Daddy got up to receive the wipes that a quad-mate of ours picked up for us at WalMart. While he was out of the room, along with Ella, DeLaynie gave me a kiss and sighed, as sweetly as I've ever heard it, "I loooove you!" It's not that she's never said it. She has, many times. But this time she was looking right at me. She wasn't repeating anything. She was just telling me how she felt. So, of course I responded with, "I love you, DeLaynie!" and a big hug. Now she has me whipped. It's all down hill from here...
Saturday, May 2, 2009
Our time here is so short, and we really want to learn all that we can. Please pray that these illnesses will stay right where it is, and that the children who already have them will get well quickly so their parents can get back into class, and so they don't have to remain quarantined any longer.
Keep praying, precious warriors. Thanks, as always, for your awesome prayer support!
Her head looks larger than it actually is in this picture. I don't know why, but I think it has to do with perspective. I think I may have fallen asleep that day in photography class.
This tire swing is a new favorite for DeLaynie. I mean, come on! It's a swing that spins. It's the Holy Grail of DeLaynie-ness!
Friday, May 1, 2009
Tonight we had the extraordinary honor to fellowship with the three top dogs of our sending agency, as well as with their wives. (One of whom has breast cancer. Right now, please stop and pray for Leigh Ann. Thank you!) I have to admit something. Please don't tell anyone. It's just between you and me. I wasn't planning on having fun at this fellowship. I figured that it would be an enjoyable experience, and that I'd come home feeling like I'd grown spiritually. Fun... Well, it wasn't in my plans.
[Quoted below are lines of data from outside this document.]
(** [parse_config()]; a file configparser cannot read raises its error. *)
Definition parse_config : M (list string) :=
  fun st =>
    match fs_files (st_fs st) CONFIG_FILE with
    | None => (st, Err (mkExc FileNotFoundError
                          ("Configuration file not found: " ++ CONFIG_FILE)))
    | Some (ConfigFile sections) =>
        match find (fun sec => String.eqb (fst sec) "FILES") sections with
        | None => (st, Err (mkExc ValueError "Config file must contain a [FILES] section"))
        | Some (_, items) => (st, Ok (collect_files items []))
        end
    | Some _ => (st, Err (mkExc ConfigParserError "File contains no section headers."))
    end.

(** [Path.exists()] *)
Definition path_exists (path : string) : M bool :=
  fun st => (st, Ok (match fs_files (st_fs st) path with Some _ => true | None => false end)).

(** [get_base_name(file_path)] *)
Definition get_base_name (file_path : string) : string := Py.path_stem file_path.

(** The loop of [main] over the work list, with its two counters. *)
Fixpoint main_loop (dl : Docling) (files : list string) (success_count failure_count : nat)
  : M (nat * nat) :=
  match files with
  | [] => ret (success_count, failure_count)
  | file_name :: rest =>
      let file_path := Py.path_join INPUT_DIR file_name in
      ex <- path_exists file_path ;;
      if negb ex then
        (_ <- emit (EvItemMissing file_path) ;;
         main_loop dl rest success_count (S failure_count))
      else
        (let base_name := get_base_name file_name in
         '(success, message) <- convert_document_to_markdown dl file_path base_name ;;
         _ <- emit (EvItemResult file_path success message) ;;
         if success then main_loop dl rest (S success_count) failure_count
         else main_loop dl rest success_count (S failure_count))
  end.

(** [main()]: the exit code; the three [except] clauses all return 1. *)
Definition main (dl : Docling) : M Z :=
  try_except
    (files <- parse_config ;;
     match files with
     | [] => ret 0%Z
     | _ :: _ =>
         '(success_count, failure_count) <- main_loop dl files 0 0 ;;
         ret (if Nat.eqb failure_count 0 then 0%Z else 1%Z)
     end)
    (fun _ => ret 1%Z).

(* ------------------------------------------------------------------ *)
(** ** convert_docx.py

    The DOCX-only tool. Its [parse_config] and [get_base_name] are the same
    text as in convert_documents.py and are shared; its conversion has no
    repair and retry. *)

Module ConvertDocx.

(** [convert_docx_to_markdown(docx_path, output_base_name)]; the prints,
    [OUTPUT_DIR.mkdir] and the converter's construction are not modelled. *)
Definition convert_docx_to_markdown (dl : Docling) (docx_path output_base_name : string)
  : M (bool * string) :=
  try_except
    (result <- convert dl docx_path ;;
     n_images <- export dl result output_base_name ;;
     ret (true, "Successfully converted " ++ Py.path_name docx_path ++ " with "
                ++ Py.str_nat n_images ++ " image(s)"))
    (fun e => ret (false, conversion_failure_message e)).

(** The loop of [main] over the work list. *)
Fixpoint main_loop (dl : Docling) (files : list string) (success_count failure_count : nat)
  : M (nat * nat) :=
  match files with
  | [] => ret (success_count, failure_count)
  | file_name :: rest =>
      let file_path := Py.path_join INPUT_DIR file_name in
      ex <- path_exists file_path ;;
      if negb ex then
        (_ <- emit (EvItemMissing file_path) ;;
         main_loop dl rest success_count (S failure_count))
      else
        (let base_name := get_base_name file_name in
         '(success, message) <- convert_docx_to_markdown dl file_path base_name ;;
         _ <- emit (EvItemResult file_path success message) ;;
         if success then main_loop dl rest (S success_count) failure_count
         else main_loop dl rest success_count (S failure_count))
  end.

(** [main()] of convert_docx.py. *)
Definition main (dl : Docling) : M Z :=
  try_except
    (files <- parse_config ;;
     match files with
     | [] => ret 0%Z
     | _ :: _ =>
         '(success_count, failure_count) <- main_loop dl files 0 0 ;;
         ret (if Nat.eqb failure_count 0 then 0%Z else 1%Z)
     end)
    (fun _ => ret 1%Z).

End ConvertDocx.

(* ------------------------------------------------------------------ *)
(** ** Concrete inputs used by the witnesses and counterexamples *)

Definition C1_page_zero_width : Page := mkPage (Some (mkRect 10 0 10 500)) "p1".
Definition C1_page_ok : Page := mkPage (Some (mkRect 0 0 612 792)) "p2".
Definition C1_page_none : Page := mkPage None "p3".

Definition fs_example (files : list (string * FileData))
  (faults : list (string * WriteFault)) : FS :=
  {| fs_files := fun q => option_map snd (find (fun kv => String.eqb (fst kv) q) files);
     fs_faults := fun q => option_map snd (find (fun kv => String.eqb (fst kv) q) faults) |}.

Definition C1_st : St :=
  mkSt (fs_example [("in.pdf", PdfFile [C1_page_zero_width; C1_page_ok; C1_page_none])] [])
       [].

(** A page whose box has its corners in the other order: [y0 = 842],
    [y1 = 0], so [height = -842]. *)
Definition C2_page_flipped : Page := mkPage (Some (mkRect 0 842 595 0)) "p1".

Definition C2_st : St := mkSt (fs_example [("in.pdf", PdfFile [C2_page_flipped])] []) [].


(** A docling stand-in: a PDF with a page lacking its box is rejected with
    the page-dimension error, other files convert; export finds no image. *)
Definition dims_error_msg : string :=
  "Input document a.pdf with format InputFormat.PDF could not find the page-dimensions.".

Definition C5_dl : Docling := mkDocling
  (fun fs path =>
     match fs_files fs path with
     | Some (PdfFile pages) =>
         if existsb lacks_mediabox pages then Err (mkExc RuntimeError dims_error_msg)
         else Ok "# a"
     | Some (RawFile c) => Ok c
     | Some (ConfigFile _) => Err (mkExc Exception "File format not allowed")
     | None => Err (mkExc FileNotFoundError path)
     end)
  (fun fs _ _ => (fs, Ok 0%nat)).


(** The same document with a writable output directory. *)
Definition C5_st_ok : St := mkSt (fs_example [("input/a.pdf", PdfFile [C1_page_none])] []) [].



(** Three work items, the second missing. *)
Definition C6_st : St :=
  mkSt (fs_example [(CONFIG_FILE, ConfigFile [("FILES", [("file1", "a.pdf");
                                                         ("file2", "gone.docx");
                                                         ("file3", "b.docx")])]);
                    ("input/a.pdf", PdfFile [C1_page_none]);
                    ("input/b.docx", RawFile "# b")] []) [].



Definition empty_st : St := mkSt (fs_example [] []) [].

(** A docling stand-in that never reports missing page dimensions. *)
Definition docx_dl : Docling := mkDocling
  (fun fs path =>
     match fs_files fs path with
     | Some (RawFile c) => Ok c
     | Some _ => Err (mkExc Exception "File format not allowed")
     | None => Err (mkExc FileNotFoundError path)
     end)
  (fun fs _ _ => (fs, Ok 1%nat)).

(* ------------------------------------------------------------------ *)
(** ** Facts about the repair loop *)

(** The page [writer.add_page] receives for [page]. *)
Definition repaired_page (page : Page) : Page :=
  if lacks_mediabox page then set_a4_mediabox page else page.

Lemma patch_loop_eq pages : forall writer n,
  patch_loop pages writer n =
  ((writer ++ map repaired_page pages)%list, n + length (filter lacks_mediabox pages))%nat.
Proof.
  induction pages as [|page rest IH]; intros writer n; simpl.
  - rewrite app_nil_r, Nat.add_0_r. reflexivity.
  - unfold repaired_page. destruct (lacks_mediabox page); rewrite IH;
      rewrite <- app_assoc; simpl; f_equal; lia.
Qed.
The good news is that it was in God's plan. It doesn't matter what you think about the organization, the people behind are real people, trying their very best to do what God wants from them. And they can be pretty funny, too. It was odd listening to such respectable people, who we had just heard discussing the necessity of taking spiritual warfare seriously, and the low standards of most U.S. churches, crack jokes.
Well, all that to say, we had fun eating ice cream with the boss(es). Good times... good times.